Collected data

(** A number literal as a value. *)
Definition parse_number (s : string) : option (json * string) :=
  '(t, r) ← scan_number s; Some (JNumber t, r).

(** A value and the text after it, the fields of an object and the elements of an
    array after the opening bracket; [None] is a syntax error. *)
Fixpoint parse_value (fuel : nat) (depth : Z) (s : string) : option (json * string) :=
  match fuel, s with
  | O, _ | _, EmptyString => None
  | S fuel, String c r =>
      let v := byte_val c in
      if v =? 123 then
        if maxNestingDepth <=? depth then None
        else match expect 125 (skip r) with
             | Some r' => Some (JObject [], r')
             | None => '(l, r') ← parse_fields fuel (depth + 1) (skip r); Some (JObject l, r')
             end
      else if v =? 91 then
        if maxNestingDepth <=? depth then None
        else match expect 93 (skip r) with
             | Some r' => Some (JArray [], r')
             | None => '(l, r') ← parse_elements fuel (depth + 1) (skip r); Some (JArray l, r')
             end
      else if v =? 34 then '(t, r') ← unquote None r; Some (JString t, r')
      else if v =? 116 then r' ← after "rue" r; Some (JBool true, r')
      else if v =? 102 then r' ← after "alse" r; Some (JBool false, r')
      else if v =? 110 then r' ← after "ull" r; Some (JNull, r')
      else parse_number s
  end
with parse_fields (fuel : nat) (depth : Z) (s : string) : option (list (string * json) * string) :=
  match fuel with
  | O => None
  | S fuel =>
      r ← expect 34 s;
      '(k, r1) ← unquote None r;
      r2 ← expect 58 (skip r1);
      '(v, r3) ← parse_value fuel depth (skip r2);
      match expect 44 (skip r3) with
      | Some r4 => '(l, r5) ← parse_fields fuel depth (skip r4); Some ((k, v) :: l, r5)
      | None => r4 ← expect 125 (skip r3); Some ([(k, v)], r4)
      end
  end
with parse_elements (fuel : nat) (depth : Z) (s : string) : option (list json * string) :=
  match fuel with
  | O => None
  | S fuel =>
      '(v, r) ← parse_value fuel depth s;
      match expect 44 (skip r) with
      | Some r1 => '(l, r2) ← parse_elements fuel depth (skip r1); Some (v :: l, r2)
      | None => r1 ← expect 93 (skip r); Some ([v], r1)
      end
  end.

[Exercise requirements] Every record above must be repeated word for word.

[Reply to the exercise]
(** A number literal as a value. *)
Definition parse_number (s : string) : option (json * string) :=
  '(t, r) ← scan_number s; Some (JNumber t, r).

(** A value and the text after it, the fields of an object and the elements of an
    array after the opening bracket; [None] is a syntax error. *)
Fixpoint parse_value (fuel : nat) (depth : Z) (s : string) : option (json * string) :=
  match fuel, s with
  | O, _ | _, EmptyString => None
  | S fuel, String c r =>
      let v := byte_val c in
      if v =? 123 then
        if maxNestingDepth <=? depth then None
        else match expect 125 (skip r) with
             | Some r' => Some (JObject [], r')
             | None => '(l, r') ← parse_fields fuel (depth + 1) (skip r); Some (JObject l, r')
             end
      else if v =? 91 then
        if maxNestingDepth <=? depth then None
        else match expect 93 (skip r) with
             | Some r' => Some (JArray [], r')
             | None => '(l, r') ← parse_elements fuel (depth + 1) (skip r); Some (JArray l, r')
             end
      else if v =? 34 then '(t, r') ← unquote None r; Some (JString t, r')
      else if v =? 116 then r' ← after "rue" r; Some (JBool true, r')
      else if v =? 102 then r' ← after "alse" r; Some (JBool false, r')
      else if v =? 110 then r' ← after "ull" r; Some (JNull, r')
      else parse_number s
  end
with parse_fields (fuel : nat) (depth : Z) (s : string) : option (list (string * json) * string) :=
  match fuel with
  | O => None
  | S fuel =>
      r ← expect 34 s;
      '(k, r1) ← unquote None r;
      r2 ← expect 58 (skip r1);
      '(v, r3) ← parse_value fuel depth (skip r2);
      match expect 44 (skip r3) with
      | Some r4 => '(l, r5) ← parse_fields fuel depth (skip r4); Some ((k, v) :: l, r5)
      | None => r4 ← expect 125 (skip r3); Some ([(k, v)], r4)
      end
  end
with parse_elements (fuel : nat) (depth : Z) (s : string) : option (list json * string) :=
  match fuel with
  | O => None
  | S fuel =>
      '(v, r) ← parse_value fuel depth s;
      match expect 44 (skip r) with
      | Some r1 => '(l, r2) ← parse_elements fuel depth (skip r1); Some (v :: l, r2)
      | None => r1 ← expect 93 (skip r); Some ([v], r1)
      end
  end.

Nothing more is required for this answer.